33institutetext: Institute of Management of Technology, National Yang Ming Chiao Tung University, Hsinchu, Taiwan
33email: camhero@gmail.com
Yan Kang1122 Hao Lin11 Mingjian Yang1(1()) Shin-Jye Lee33
Abstract
The rapid advancement of high-quality image generation models based on AI has generated a deluge of anime illustrations. Recommending illustrations to users has become a challenge. However, existing anime recommendation systems (RS) have focused on text features but still need to integrate image features. In addition, most multi-modal (MM) RS research is constrained by tightly coupled datasets, limiting its applicability to illustrations RS. We propose the User-aware Multi-modal Animation Illustration Recommendation Fusion with Painting Style (UMAIR-FPS) to tackle these gaps. In the feature extract phase, for image features, we are the first to combine painting style with semantic features to construct a dual-output image encoder for enhancing representation. For text features, we obtain embeddings based on fine-tuning Sentence-Transformers by incorporating domain knowledge that composes a variety of anime text pairs from multilingual mappings, entity relationships, and term explanation perspectives, respectively. In the MM fusion phase, we novelly propose a user-aware multi-modal contribution measurement mechanism to weight MM features dynamically according to user features at the interaction level and employ the DCN-V2 module to model bounded-degree MM crosses effectively. UMAIR-FPS surpasses the SOTA baselines on large real-world datasets.
Keywords:
Anime illustration recommendation Painting style features Multi-modal feature extraction Multi-modal feature fusion.
1 Introduction
With the booming growth and rising popularity of the ACG (Anime, Comics, and Games) industry, anime-related RS has become a research topic. AIGC models lead to an exponential increase in illustrations, and then high-quality illustrations can be generated without needing painting skills. More and more websites such as Civitai.com are dedicated to sharing AI-generated illustrations, and users are facing the challenge of finding their favorite illustrations. To alleviate information overload, it is essential to recommend illustrations that interest users according to their preferences to improve their browsing experience.
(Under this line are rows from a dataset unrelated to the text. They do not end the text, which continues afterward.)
(** * Stock-ledger transaction engine of SistemaEstoqueAndrey

    A shallow embedding of the stock-affecting code of the repository:

    - [lib/products.ts]            : [computeVirtualStock]
    - [services/storage.ts]        : the localStorage collections and
                                     [storage.runTransaction]
    - [services/hooks.ts]          : [doc], [increment], [writeBatch]
    - [services/bom.ts]            : [processBomExplosionSale],
                                     [processAssemblyToStock]
    - [sales/new-sale-form.tsx]    : [handleAddItem], [onFinalizeSale]
    - [purchases/new-purchase-form]: [onFinalizePurchase]
    - [transactions/details-dialog]: [handleRevert]

    Conventions of the embedding.

    - A JavaScript [number] is a double, kept as the rational [Q] it
      denotes.  Comparisons, [Math.min], [Math.max] and [Math.floor] are
      exact on doubles; every [+], [-], [*] and [/] of the source is the
      rational operation followed by [round64], the rounding of IEEE 754
      binary64 to the nearest double, ties to even ([+!], [-!], [*!],
      [/!]).  The statements hold for every rational input, so for every
      double.  A quotient that overflows is [Infinity] or [-Infinity] where
      the code tests for it ([Number.isFinite] in [computeVirtualStock]);
      elsewhere magnitudes are taken to stay below 2^1024, and NaN and the
      sign of zero are not modelled.
    - [x || 0] is [orZero]; an optional field is an [option].
    - A collection is the JSON array kept in localStorage: a [list] of
      records, searched by [id] from the front.
    - [uuidv4()] is a stream [uuid : nat -> string]; the k-th call of an
      operation returns [uuid k].
    - The [updatedAt]/[createdAt] stamps, [ownerId] (always the single local
      user) and the dates carry no stock information and are left out. *)

From Stdlib Require Import List Ascii String Bool Arith Lia ZArith QArith Qminmax Qround Lqa.
From Stdlib Require Import Qpower Qreduction Morphisms.
Import ListNotations.

Open Scope string_scope.
Open Scope list_scope.
Open Scope Q_scope.

Set Implicit Arguments.

(** ** Numbers and strings as JavaScript uses them *)

(** *** Doubles *)

Definition pow2 (e : Z) : Q := 2 ^ e.
(** Rounding moves a significand up by at most one part in [2^53]. *)
Lemma round_significand_error (n : Z) :
  0 <= n ->
  0 <= round_significand n /\ (round_significand n - n) * 2 ^ 53 <= n.
Proof.
  intros Hn0. unfold round_significand.
  destruct (Z.leb_spec (Z.log2 n - 52) 0) as [Hs|Hs]; [lia|].
  assert (Hpos : 0 < n).
  { destruct (Z.eq_dec n 0) as [->|]; [simpl in Hs; lia|lia]. }
  pose proof (Z.log2_spec n Hpos) as [Hlo _].
  set (s := Z.log2 n - 52) in *.
  assert (Hp : 0 < 2 ^ s) by (apply Z.pow_pos_nonneg; lia).
  assert (Hh : 0 < 2 ^ (s - 1)) by (apply Z.pow_pos_nonneg; lia).
  assert (Hhalf : 2 ^ s = 2 * 2 ^ (s - 1)).
  { rewrite <- Z.pow_succ_r by lia. f_equal. lia. }
  assert (Hlog : 2 ^ (s - 1) * 2 ^ 53 = 2 ^ Z.log2 n).
  { rewrite <- Z.pow_add_r by lia. f_equal. lia. }
  pose proof (Z.div_mod n (2 ^ s) ltac:(lia)) as Hdm.
  pose proof (Z.mod_pos_bound n (2 ^ s) Hp) as Hr.
  assert (Hq : 0 <= n / 2 ^ s) by (apply Z.div_pos; lia).
  set (q := n / 2 ^ s) in *. set (r := n mod 2 ^ s) in *.
  set (h := 2 ^ (s - 1)) in *.
  assert (Hup : (q + 1) * 2 ^ s - n <= h -> ((q + 1) * 2 ^ s - n) * 2 ^ 53 <= n).
  { intros. transitivity (h * 2 ^ 53); [|lia].
    apply Z.mul_le_mono_nonneg_r; lia. }
  destruct (Z.ltb_spec r h) as [Hrh|Hrh]; [split; nia|].
  destruct (Z.ltb_spec h r) as [Hhr|Hhr].
  - split; [nia|]. apply Hup. nia.
  - destruct (Z.even q); [split; nia|]. split; [nia|]. apply Hup. nia.
Qed.

(** The floor of a draw scaled by a positive integer [c] is one of
    [0, ..., c - 1]. *)
Lemma floor_of_scaled_draw_below (d : Draw) (c : Z) :
  in_unit_interval d = true ->
  1 <= c ->
  0 <= floor_of_scaled_draw d c <= c - 1.
Proof.
  unfold in_unit_interval, floor_of_scaled_draw.
  intros H Hc.
  apply andb_prop in H as [H Hme]. apply andb_prop in H as [H He].
  apply andb_prop in H as [Hm0 Hm53].
  apply Z.leb_le in Hm0, He. apply Z.ltb_lt in Hm53, Hme.
  assert (Hn : 0 <= mantissa d * c) by nia.
  pose proof (round_significand_error _ Hn) as [Hr0 Hr].
  assert (Hp : 0 < 2 ^ exponent d) by (apply Z.pow_pos_nonneg; lia).
  split; [apply Z.div_pos; lia|].
  assert (round_significand (mantissa d * c) / 2 ^ exponent d < c); [|lia].
  apply Z.div_lt_upper_bound; [lia|].
  assert (round_significand (mantissa d * c) - mantissa d * c < c) by nia.
  nia.
Qed.
(** A field that contains none of the five section headers. *)
Definition header_free (f : str) : bool :=
  forallb (fun h => negb (includes h f)) headers.

(** A field that is not blank: something is left of it after [trim]. *)
Definition not_blank (f : str) : bool := truthy (trim f).

(** [p] and [x] differ at a position that both have. *)
Fixpoint clash (p x : str) : bool :=
  match p, x with
  | a :: p', c :: x' => if (c =? a)%N then clash p' x' else true
  | _, _ => false
  end.

(** [p] starts nowhere inside [x], whatever comes behind [x]. *)
Fixpoint clear_of (p x : str) : bool :=
  match x with
  | [] => true
  | _ :: x' => clash p x && clear_of p x'
  end.

Definition prepend (x : str) (o : option (str * str)) : option (str * str) :=
  match o with
  | Some (b, a) => Some (x ++ b, a)
  | None => None
  end.

(** The first character of a header is not white space. *)
Definition opens_visibly (n : str) : bool :=
  match n with
  | n0 :: _ => negb (is_space n0)
  | [] => false
  end.

(** A tag as the prompt asks for it: it opens and ends with a character
    that is not white space and holds neither comma nor line break. *)
Definition plain_tag (tag : str) : bool :=
  opens_visibly tag && opens_visibly (rev tag)
  && forallb (fun c => negb (is_tag_separator c)) tag.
RS have been proven to be an effective solution for such challenges [1], and many efforts have been devoted to RS. Earlier methods utilize collaborative filtering to leverage users’ past interaction behaviors, including ratings and item click logs [2, 3]. Matrix factorization techniques [4] and attention mechanisms [5] have been successfully combined with deep learning to yield significant improvements. Reinforcement learning emphasizes online learning and real-time updates in models [6]. Graph neural networks utilize information about users and items, such as social network relationships between users[7, 8] and contextual features [9], to provide more personalized recommendations that align with users’ interests. Recently, multi-modal recommendation systems (MRS) have gained widespread attention by leveraging different modal features of items, such as visual and textual characteristics and interaction information, to better mine item attributes not revealed in interaction.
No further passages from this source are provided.